[Record excerpts — start]
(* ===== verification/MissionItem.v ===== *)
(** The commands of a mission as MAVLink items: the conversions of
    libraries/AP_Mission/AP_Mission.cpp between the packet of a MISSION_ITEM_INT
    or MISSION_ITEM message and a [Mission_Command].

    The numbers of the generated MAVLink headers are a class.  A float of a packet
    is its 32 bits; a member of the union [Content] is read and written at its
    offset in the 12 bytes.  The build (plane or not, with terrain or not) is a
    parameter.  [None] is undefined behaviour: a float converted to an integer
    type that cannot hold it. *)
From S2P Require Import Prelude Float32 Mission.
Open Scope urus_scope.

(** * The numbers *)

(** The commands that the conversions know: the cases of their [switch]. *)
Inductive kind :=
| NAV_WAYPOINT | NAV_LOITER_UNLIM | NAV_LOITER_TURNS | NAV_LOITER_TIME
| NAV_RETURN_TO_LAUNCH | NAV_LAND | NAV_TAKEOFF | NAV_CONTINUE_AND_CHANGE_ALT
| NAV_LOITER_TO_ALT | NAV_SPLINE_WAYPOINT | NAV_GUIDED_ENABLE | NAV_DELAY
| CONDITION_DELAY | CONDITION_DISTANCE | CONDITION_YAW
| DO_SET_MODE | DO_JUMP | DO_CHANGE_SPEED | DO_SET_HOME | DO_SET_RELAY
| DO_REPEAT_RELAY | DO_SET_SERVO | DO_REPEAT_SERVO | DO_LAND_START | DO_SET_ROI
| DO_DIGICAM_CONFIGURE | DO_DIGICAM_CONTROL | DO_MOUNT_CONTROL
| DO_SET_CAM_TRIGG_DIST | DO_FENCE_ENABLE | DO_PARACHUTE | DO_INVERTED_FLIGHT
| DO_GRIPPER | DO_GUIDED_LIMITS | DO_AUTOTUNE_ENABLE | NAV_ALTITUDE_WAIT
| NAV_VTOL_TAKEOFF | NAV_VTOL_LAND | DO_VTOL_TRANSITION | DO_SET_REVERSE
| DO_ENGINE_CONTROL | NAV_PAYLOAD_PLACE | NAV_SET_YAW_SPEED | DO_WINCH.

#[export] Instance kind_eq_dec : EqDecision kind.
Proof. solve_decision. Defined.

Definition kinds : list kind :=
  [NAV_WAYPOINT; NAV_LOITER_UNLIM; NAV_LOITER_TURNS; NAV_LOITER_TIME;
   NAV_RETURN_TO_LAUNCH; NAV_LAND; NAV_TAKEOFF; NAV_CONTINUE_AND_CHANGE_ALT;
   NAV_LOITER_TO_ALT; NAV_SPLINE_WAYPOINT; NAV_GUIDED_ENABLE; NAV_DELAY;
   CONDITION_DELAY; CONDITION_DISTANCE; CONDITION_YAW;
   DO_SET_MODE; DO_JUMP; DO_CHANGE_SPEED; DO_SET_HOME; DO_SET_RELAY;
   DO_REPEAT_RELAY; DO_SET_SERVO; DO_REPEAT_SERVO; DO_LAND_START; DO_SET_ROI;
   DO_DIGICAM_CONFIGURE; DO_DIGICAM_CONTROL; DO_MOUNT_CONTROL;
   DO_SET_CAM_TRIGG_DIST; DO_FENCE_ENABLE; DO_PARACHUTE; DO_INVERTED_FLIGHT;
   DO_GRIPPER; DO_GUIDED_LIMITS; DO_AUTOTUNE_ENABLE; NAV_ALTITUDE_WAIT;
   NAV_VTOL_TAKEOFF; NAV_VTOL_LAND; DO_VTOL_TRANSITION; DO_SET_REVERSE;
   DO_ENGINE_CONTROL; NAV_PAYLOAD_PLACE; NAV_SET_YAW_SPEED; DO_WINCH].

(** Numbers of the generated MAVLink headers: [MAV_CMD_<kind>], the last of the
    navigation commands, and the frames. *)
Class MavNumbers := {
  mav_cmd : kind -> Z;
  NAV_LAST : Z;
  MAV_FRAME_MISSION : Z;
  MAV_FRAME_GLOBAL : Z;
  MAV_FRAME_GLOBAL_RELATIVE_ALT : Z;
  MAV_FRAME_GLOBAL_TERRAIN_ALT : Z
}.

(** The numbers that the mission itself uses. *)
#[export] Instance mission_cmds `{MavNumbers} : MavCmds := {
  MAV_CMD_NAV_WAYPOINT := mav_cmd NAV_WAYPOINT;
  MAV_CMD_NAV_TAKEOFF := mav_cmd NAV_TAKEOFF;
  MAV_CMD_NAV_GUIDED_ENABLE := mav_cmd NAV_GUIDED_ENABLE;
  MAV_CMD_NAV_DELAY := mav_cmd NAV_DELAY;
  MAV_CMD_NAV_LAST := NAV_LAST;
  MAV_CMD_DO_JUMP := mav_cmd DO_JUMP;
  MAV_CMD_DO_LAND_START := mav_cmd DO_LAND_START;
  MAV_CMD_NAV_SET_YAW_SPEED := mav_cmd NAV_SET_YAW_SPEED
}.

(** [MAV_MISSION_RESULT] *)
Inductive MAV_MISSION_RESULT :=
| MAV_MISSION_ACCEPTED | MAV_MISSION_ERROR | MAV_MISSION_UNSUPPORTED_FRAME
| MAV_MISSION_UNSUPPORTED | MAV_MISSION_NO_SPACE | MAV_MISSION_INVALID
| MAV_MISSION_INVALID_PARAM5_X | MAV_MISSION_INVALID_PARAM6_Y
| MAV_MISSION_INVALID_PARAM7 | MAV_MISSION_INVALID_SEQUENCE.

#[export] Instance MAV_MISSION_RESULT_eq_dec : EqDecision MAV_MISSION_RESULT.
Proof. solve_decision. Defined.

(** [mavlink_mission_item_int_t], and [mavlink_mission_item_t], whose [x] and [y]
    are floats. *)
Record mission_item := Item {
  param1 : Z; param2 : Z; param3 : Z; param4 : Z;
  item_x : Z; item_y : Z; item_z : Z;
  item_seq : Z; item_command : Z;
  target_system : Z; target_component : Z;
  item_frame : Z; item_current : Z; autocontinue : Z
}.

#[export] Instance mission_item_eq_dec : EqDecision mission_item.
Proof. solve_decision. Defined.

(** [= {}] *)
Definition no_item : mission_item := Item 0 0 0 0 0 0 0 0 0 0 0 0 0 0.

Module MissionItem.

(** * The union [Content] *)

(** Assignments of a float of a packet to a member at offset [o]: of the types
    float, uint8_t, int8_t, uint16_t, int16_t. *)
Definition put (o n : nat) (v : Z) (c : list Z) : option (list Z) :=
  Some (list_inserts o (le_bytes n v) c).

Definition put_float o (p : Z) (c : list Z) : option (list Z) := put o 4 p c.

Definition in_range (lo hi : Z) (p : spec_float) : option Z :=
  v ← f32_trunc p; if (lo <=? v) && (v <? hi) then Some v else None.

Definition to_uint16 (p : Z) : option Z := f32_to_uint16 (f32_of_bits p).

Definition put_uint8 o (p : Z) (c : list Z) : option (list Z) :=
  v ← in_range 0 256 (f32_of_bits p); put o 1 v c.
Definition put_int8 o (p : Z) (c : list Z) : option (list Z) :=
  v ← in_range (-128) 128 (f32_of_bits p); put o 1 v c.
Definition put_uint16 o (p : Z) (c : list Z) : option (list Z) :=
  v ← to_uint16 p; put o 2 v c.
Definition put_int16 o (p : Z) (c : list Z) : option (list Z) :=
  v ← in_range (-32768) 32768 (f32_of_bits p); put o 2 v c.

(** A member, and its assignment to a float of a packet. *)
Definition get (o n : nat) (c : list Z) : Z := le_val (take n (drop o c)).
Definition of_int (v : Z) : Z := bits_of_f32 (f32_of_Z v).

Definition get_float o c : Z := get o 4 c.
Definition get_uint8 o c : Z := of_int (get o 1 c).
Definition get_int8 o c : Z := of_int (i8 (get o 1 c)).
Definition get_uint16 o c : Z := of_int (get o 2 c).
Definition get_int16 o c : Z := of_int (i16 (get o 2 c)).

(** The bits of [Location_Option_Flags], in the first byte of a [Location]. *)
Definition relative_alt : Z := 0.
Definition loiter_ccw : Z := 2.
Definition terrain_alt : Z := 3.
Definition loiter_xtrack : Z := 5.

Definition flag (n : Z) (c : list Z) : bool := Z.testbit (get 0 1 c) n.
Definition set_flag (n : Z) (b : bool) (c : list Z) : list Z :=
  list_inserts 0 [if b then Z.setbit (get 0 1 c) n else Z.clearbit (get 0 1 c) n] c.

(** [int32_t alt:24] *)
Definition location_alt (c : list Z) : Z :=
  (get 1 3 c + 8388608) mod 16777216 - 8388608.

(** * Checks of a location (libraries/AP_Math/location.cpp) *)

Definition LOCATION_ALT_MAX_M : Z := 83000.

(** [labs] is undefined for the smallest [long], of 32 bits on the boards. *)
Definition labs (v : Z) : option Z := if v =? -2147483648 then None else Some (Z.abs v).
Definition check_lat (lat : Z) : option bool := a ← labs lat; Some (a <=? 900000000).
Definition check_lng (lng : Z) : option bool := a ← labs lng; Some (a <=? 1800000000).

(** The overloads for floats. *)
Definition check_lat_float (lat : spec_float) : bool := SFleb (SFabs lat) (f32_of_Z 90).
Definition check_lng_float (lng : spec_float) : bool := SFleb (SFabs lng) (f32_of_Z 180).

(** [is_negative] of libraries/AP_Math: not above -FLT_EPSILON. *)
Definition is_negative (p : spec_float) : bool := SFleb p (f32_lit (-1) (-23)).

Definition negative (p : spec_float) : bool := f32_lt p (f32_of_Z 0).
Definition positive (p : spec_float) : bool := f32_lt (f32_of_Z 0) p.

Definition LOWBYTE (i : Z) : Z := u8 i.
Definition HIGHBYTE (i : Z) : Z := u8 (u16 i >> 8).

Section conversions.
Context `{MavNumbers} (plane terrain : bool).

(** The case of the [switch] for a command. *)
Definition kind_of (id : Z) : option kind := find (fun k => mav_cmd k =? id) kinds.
[Record excerpts — finish]
### To do
Your output should be an exact copy of the lines from the top of the listing above to the line with "DO_SET_HOME | DO_SET_RELAY", both ends included.

### Output of the exercise
(* ===== verification/MissionItem.v ===== *)
(** The commands of a mission as MAVLink items: the conversions of
    libraries/AP_Mission/AP_Mission.cpp between the packet of a MISSION_ITEM_INT
    or MISSION_ITEM message and a [Mission_Command].

    The numbers of the generated MAVLink headers are a class.  A float of a packet
    is its 32 bits; a member of the union [Content] is read and written at its
    offset in the 12 bytes.  The build (plane or not, with terrain or not) is a
    parameter.  [None] is undefined behaviour: a float converted to an integer
    type that cannot hold it. *)
From S2P Require Import Prelude Float32 Mission.
Open Scope urus_scope.

(** * The numbers *)

(** The commands that the conversions know: the cases of their [switch]. *)
Inductive kind :=
| NAV_WAYPOINT | NAV_LOITER_UNLIM | NAV_LOITER_TURNS | NAV_LOITER_TIME
| NAV_RETURN_TO_LAUNCH | NAV_LAND | NAV_TAKEOFF | NAV_CONTINUE_AND_CHANGE_ALT
| NAV_LOITER_TO_ALT | NAV_SPLINE_WAYPOINT | NAV_GUIDED_ENABLE | NAV_DELAY
| CONDITION_DELAY | CONDITION_DISTANCE | CONDITION_YAW
| DO_SET_MODE | DO_JUMP | DO_CHANGE_SPEED | DO_SET_HOME | DO_SET_RELAY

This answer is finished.